Все это складывается в своеобразную «игру-стратегию» или как ее еще называют геймеры – «стратежку». Где выбрав сторону «за кого», можно разыгрывать свои войны. Не этим ли все заняты в последнее время в связи событиями на Украине?
Плюс к тому, мы пытаемся определить – в какой мере «американская военщина» готова соответствовать навязанному Голливудом имиджу парней «рэмбо-бойев»…
Недавний конфликт между Кыргызстаном и Таджикистаном может быть рассмотрен как еще один тактический ход в «стратегии игры от обороны». России предложено: будете и дальше наблюдать, как «по своим артиллерия бьет»? Не вы ли считаете все постсоветское пространство «зоной своих интересов»? Так почему же не продолжаете разыгрывать «карабахский сценарий»? Но для этого нужно выбрать «своих» из персов и тюрков, Иран или Турция – расставьте приоритеты.
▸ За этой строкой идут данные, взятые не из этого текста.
(** While Task A does not run, its place in the loop, the mutex and
    [globalAverage] stay as they are. *)
Lemma run_no_RunA_frame (es : list event) (s s' : State) (ls : list label) :
  system_ok s = true -> no_RunA es = true -> run es s = Done (s', ls) ->
  taskA_pc s' = taskA_pc s /\ avgMutex s' = avgMutex s /\ publishes ls = [].
Proof.
  revert s ls. induction es as [|e es IH]; intros s ls Hok HA Hrun; simpl in Hrun.
  - by injection Hrun as <- <-.
  - simpl in HA. apply andb_true_iff in HA as [He Hes].
    apply negb_true_iff in He.
    destruct (step_ok e s Hok) as (s1 & l & Hstep & Hok1 & _).
    rewrite Hstep in Hrun. simpl in Hrun.
    destruct (run es s1) as [[s2 ls']| |] eqn:Hrest; simpl in Hrun; try discriminate.
    injection Hrun as <- <-.
    destruct (IH s1 ls' Hok1 Hes Hrest) as (-> & -> & Hpub).
    rewrite publishes_cons, Hpub.
    apply system_ok_spec in Hok as (Hbuf & _).
    destruct e as [adcValue|c|]; simpl in Hstep; [| |discriminate].
    + destruct (onTimer_in_bounds adcValue s Hbuf) as (row & _ & _ & Hrun).
      rewrite Hrun in Hstep.
      destruct (samplePos s =? 9); simpl in Hstep; by injection Hstep as <- <-.
    + injection Hstep as <- <-.
      by destruct (TaskB_char_frame c s) as (_ & _ & _ & _ & _ & -> & ->).
Qed.

Lemma handoffs_ten_ticks (w : Z) :
  handoffs (replicate 9 Quiet ++ [Handoff w]) = [w] /\
  publishes (replicate 9 Quiet ++ [Handoff w]) = [].
Proof. by split. Qed.
Fixpoint escape_string (s : string) : string :=
  match s with
  | String c s' => escape c +:+ escape_string s'
  | EmptyString => EmptyString
  end.

Definition quoted (s : string) : string :=
  String quote (escape_string s) +:+ String quote EmptyString.

Fixpoint pad (level : nat) : string :=
  match level with
  | 0 => EmptyString
  | S level => "  " +:+ pad level
  end.

Definition line_break (level : nat) : string :=
  String newline (pad level).

(** [json.dumps(v, indent=2)], the value standing at depth [level]. *)
Fixpoint dumps (level : nat) (v : json) {struct v} : string :=
  match v with
  | JNull => "null"
  | JBool true => "true"
  | JBool false => "false"
  | JNumber lexeme => lexeme
  | JString s => quoted s
  | JArray [] => "[]"
  | JArray (x :: xs) =>
      "[" +:+ line_break (S level) +:+ dumps (S level) x
      +:+ (fix rest (xs : list json) : string :=
             match xs with
             | [] => EmptyString
             | y :: ys =>
                 "," +:+ line_break (S level) +:+ dumps (S level) y +:+ rest ys
             end) xs
      +:+ line_break level +:+ "]"
  | JObject [] => "{}"
  | JObject ((k, x) :: items) =>
      "{" +:+ line_break (S level) +:+ quoted k +:+ ": " +:+ dumps (S level) x
      +:+ (fix rest (items : list (string * json)) : string :=
             match items with
             | [] => EmptyString
             | (k', y) :: items' =>
                 "," +:+ line_break (S level) +:+ quoted k' +:+ ": "
                 +:+ dumps (S level) y +:+ rest items'
             end) items
      +:+ line_break level +:+ "}"
  end.

Definition json_dumps (v : json) : string := dumps 0 v.

(** The content map, its keys in the order of the map. *)
Definition json_dumps_files (files_data : gmap string string) : string :=
  json_dumps (JObject (map (fun '(k, v) => (k, JString v))
                           (map_to_list files_data))).

(** JSON texts are written with ['] for the double quote. *)
Fixpoint dq (s : string) : string :=
  match s with
  | String c s' => String (if Ascii.eqb c "'" then quote else c) (dq s')
  | EmptyString => EmptyString
  end.

End JsonBasic.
С каждым днем информационное пространство Мира все больше представляет собой набор «пазлов», из которых человечество привычно пытается складывать картину «мира и согласия». И все это на незатихающем фоне политической «брехни», в новой ее сути – «вой на войну» и является «стратегией», в которой всем «брехать – положено». Ведь считается, что война, как сопутствующая всемирной истории «травма рождения» новых взаимоотношений, нами уже прожита и осмыслена. И «вой на войну» предъявлен в качестве «алиби»: мы против, пока мы живы… (тяжелый вздох)…пока.